__EXERCISE DIRECTIONS__
Go to the line below containing "(forall n, 1 <= n ->" and print exactly from there through the line containing "Proof. split; [exact", both included. Print nothing else.

__DATA SUPPLIED__
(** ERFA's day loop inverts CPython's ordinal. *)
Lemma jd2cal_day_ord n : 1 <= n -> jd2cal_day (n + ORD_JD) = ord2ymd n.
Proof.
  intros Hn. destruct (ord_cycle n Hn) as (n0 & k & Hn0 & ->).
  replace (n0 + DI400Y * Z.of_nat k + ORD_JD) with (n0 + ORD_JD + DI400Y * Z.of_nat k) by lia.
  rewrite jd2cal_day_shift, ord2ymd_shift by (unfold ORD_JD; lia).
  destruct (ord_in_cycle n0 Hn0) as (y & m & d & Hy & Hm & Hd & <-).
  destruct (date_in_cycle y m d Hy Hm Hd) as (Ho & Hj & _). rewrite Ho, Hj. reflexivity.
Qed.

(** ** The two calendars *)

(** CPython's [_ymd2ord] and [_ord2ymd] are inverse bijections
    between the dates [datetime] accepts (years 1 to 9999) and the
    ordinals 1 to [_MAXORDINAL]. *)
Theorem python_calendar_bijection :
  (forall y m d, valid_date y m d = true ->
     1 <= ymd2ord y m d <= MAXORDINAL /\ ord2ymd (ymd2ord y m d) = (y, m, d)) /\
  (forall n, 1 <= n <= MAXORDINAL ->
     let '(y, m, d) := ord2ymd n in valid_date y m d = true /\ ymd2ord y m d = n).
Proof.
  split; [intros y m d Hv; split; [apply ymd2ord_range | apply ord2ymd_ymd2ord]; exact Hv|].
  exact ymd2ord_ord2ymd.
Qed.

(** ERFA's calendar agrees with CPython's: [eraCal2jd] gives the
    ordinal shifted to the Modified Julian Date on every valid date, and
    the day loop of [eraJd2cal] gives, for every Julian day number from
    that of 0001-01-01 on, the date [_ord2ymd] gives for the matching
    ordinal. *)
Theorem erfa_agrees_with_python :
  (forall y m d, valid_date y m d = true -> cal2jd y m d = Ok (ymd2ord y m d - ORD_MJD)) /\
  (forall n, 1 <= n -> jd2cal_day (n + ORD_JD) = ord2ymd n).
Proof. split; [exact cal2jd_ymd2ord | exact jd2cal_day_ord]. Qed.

==

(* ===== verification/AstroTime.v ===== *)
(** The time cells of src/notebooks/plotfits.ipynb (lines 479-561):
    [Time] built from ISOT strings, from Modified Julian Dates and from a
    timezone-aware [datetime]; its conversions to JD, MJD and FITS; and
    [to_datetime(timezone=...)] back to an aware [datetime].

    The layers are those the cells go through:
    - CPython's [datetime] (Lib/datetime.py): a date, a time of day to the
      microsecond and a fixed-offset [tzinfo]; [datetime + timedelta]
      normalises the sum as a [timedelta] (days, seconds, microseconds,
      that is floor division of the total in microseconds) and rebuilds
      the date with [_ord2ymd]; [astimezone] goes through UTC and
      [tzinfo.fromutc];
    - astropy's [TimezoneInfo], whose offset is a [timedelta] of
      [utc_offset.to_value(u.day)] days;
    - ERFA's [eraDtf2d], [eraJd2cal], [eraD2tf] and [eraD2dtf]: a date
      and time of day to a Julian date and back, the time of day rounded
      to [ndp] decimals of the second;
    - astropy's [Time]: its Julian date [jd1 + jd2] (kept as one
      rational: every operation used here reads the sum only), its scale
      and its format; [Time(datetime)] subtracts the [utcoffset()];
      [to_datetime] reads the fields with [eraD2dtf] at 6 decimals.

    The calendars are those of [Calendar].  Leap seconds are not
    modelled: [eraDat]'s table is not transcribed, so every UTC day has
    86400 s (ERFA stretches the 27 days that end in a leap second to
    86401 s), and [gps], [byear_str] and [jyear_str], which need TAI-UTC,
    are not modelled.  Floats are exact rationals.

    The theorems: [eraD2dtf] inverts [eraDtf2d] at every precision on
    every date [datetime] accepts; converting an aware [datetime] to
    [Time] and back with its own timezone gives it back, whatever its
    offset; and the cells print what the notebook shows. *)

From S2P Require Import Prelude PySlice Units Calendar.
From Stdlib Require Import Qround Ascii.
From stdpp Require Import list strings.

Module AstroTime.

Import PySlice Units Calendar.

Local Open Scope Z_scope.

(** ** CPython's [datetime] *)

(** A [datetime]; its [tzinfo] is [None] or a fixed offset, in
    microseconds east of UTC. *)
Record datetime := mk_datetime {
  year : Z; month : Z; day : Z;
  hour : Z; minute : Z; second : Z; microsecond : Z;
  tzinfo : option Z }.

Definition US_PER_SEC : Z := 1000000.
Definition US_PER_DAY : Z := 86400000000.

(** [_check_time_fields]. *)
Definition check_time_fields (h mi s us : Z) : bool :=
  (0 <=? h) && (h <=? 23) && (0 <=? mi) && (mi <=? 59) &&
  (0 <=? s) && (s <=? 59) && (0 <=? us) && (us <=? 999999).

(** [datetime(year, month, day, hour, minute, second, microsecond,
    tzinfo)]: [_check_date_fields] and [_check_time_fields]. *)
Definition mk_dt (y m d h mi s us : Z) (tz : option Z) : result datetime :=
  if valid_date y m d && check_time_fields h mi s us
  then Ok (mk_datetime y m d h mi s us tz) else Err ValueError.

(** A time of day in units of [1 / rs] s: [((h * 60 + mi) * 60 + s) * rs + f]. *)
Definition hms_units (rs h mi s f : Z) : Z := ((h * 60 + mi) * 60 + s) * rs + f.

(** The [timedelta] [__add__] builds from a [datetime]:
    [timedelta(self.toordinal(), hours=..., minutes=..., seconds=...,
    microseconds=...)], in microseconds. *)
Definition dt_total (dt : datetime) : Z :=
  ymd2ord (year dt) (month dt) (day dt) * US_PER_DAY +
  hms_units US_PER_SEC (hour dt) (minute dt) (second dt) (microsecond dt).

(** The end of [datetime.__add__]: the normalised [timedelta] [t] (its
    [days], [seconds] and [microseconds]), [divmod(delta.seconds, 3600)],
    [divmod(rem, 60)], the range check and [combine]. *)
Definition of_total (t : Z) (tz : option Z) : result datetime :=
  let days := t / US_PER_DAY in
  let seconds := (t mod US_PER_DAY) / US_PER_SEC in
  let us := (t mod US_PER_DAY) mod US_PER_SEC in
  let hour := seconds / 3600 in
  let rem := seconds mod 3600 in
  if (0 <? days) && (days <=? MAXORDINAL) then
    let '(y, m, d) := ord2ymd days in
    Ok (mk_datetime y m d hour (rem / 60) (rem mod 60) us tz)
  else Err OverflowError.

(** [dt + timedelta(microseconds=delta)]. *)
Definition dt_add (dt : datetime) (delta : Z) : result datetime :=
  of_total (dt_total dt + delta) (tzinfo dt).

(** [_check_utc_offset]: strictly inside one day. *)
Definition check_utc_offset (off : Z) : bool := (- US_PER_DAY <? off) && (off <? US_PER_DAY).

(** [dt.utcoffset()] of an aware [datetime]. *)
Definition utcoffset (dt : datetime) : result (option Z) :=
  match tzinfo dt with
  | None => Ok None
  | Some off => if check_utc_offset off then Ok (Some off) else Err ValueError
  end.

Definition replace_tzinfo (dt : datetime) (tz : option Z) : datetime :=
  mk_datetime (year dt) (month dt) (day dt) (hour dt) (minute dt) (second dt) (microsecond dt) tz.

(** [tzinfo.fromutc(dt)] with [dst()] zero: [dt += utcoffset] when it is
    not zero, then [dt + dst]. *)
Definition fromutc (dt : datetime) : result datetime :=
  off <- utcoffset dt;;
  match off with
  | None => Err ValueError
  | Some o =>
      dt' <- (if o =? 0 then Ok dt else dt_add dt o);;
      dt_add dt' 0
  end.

--

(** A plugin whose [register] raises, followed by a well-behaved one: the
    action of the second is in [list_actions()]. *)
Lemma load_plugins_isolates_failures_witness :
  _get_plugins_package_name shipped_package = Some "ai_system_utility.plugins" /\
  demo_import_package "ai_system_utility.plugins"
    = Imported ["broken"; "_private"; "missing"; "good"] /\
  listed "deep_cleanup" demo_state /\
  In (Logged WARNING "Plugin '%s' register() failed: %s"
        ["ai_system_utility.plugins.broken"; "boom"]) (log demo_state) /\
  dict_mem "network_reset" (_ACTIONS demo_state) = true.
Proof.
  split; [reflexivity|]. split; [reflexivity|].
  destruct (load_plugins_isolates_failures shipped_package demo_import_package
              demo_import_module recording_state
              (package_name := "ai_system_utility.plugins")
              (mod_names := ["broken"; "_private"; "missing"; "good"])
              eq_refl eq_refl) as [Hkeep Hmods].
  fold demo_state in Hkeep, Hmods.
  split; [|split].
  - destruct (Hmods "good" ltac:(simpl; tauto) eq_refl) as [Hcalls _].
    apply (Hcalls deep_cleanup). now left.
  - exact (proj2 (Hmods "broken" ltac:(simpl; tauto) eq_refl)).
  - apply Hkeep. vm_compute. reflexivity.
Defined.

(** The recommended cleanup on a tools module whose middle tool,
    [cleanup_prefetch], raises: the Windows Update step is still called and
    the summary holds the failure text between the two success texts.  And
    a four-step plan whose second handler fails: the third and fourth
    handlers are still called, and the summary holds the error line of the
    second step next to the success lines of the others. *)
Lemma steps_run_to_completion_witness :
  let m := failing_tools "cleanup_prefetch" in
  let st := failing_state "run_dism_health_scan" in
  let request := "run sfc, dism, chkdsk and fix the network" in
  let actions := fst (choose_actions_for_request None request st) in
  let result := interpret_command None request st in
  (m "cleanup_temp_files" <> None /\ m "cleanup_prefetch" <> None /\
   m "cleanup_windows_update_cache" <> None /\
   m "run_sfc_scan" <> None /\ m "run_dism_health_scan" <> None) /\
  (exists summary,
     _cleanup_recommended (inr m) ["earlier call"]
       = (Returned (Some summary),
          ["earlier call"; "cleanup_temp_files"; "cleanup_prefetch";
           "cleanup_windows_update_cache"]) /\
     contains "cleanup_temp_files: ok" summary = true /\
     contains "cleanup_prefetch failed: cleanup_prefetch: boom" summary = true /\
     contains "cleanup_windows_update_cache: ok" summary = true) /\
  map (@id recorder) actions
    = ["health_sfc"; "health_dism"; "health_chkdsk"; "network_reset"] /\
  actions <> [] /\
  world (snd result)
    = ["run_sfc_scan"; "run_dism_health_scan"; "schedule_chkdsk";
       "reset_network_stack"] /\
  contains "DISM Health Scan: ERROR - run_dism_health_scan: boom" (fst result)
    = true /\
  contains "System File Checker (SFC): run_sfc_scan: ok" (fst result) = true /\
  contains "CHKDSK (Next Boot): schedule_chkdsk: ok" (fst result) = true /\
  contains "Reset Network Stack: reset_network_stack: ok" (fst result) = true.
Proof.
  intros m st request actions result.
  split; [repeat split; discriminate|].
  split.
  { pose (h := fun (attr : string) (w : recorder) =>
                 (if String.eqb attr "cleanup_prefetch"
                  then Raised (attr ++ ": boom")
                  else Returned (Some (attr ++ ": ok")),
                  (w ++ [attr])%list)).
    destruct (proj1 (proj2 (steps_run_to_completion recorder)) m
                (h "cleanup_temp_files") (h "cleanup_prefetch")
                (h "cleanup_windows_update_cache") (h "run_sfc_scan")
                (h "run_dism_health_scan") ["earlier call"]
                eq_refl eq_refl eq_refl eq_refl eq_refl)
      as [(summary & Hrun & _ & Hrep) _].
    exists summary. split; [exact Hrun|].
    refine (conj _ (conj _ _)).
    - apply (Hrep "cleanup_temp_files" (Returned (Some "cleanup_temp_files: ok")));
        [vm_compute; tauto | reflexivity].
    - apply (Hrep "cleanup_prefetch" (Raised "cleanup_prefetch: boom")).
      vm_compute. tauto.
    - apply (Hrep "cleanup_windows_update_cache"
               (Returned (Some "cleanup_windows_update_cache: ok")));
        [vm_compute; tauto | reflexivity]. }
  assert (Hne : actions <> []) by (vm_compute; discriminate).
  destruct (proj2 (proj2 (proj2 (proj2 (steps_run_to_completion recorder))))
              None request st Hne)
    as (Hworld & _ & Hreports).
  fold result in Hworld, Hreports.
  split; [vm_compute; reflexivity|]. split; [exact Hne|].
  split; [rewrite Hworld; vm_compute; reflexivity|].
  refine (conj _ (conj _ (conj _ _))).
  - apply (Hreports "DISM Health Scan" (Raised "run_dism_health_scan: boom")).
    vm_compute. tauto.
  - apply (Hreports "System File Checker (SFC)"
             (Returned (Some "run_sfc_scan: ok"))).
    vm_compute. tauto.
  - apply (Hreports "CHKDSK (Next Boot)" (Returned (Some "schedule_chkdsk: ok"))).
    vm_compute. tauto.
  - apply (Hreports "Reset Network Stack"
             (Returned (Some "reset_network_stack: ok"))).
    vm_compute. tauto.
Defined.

__SOLUTION TO THIS PROBLEM__
  (forall n, 1 <= n -> jd2cal_day (n + ORD_JD) = ord2ymd n).
Proof. split; [exact cal2jd_ymd2ord | exact jd2cal_day_ord]. Qed.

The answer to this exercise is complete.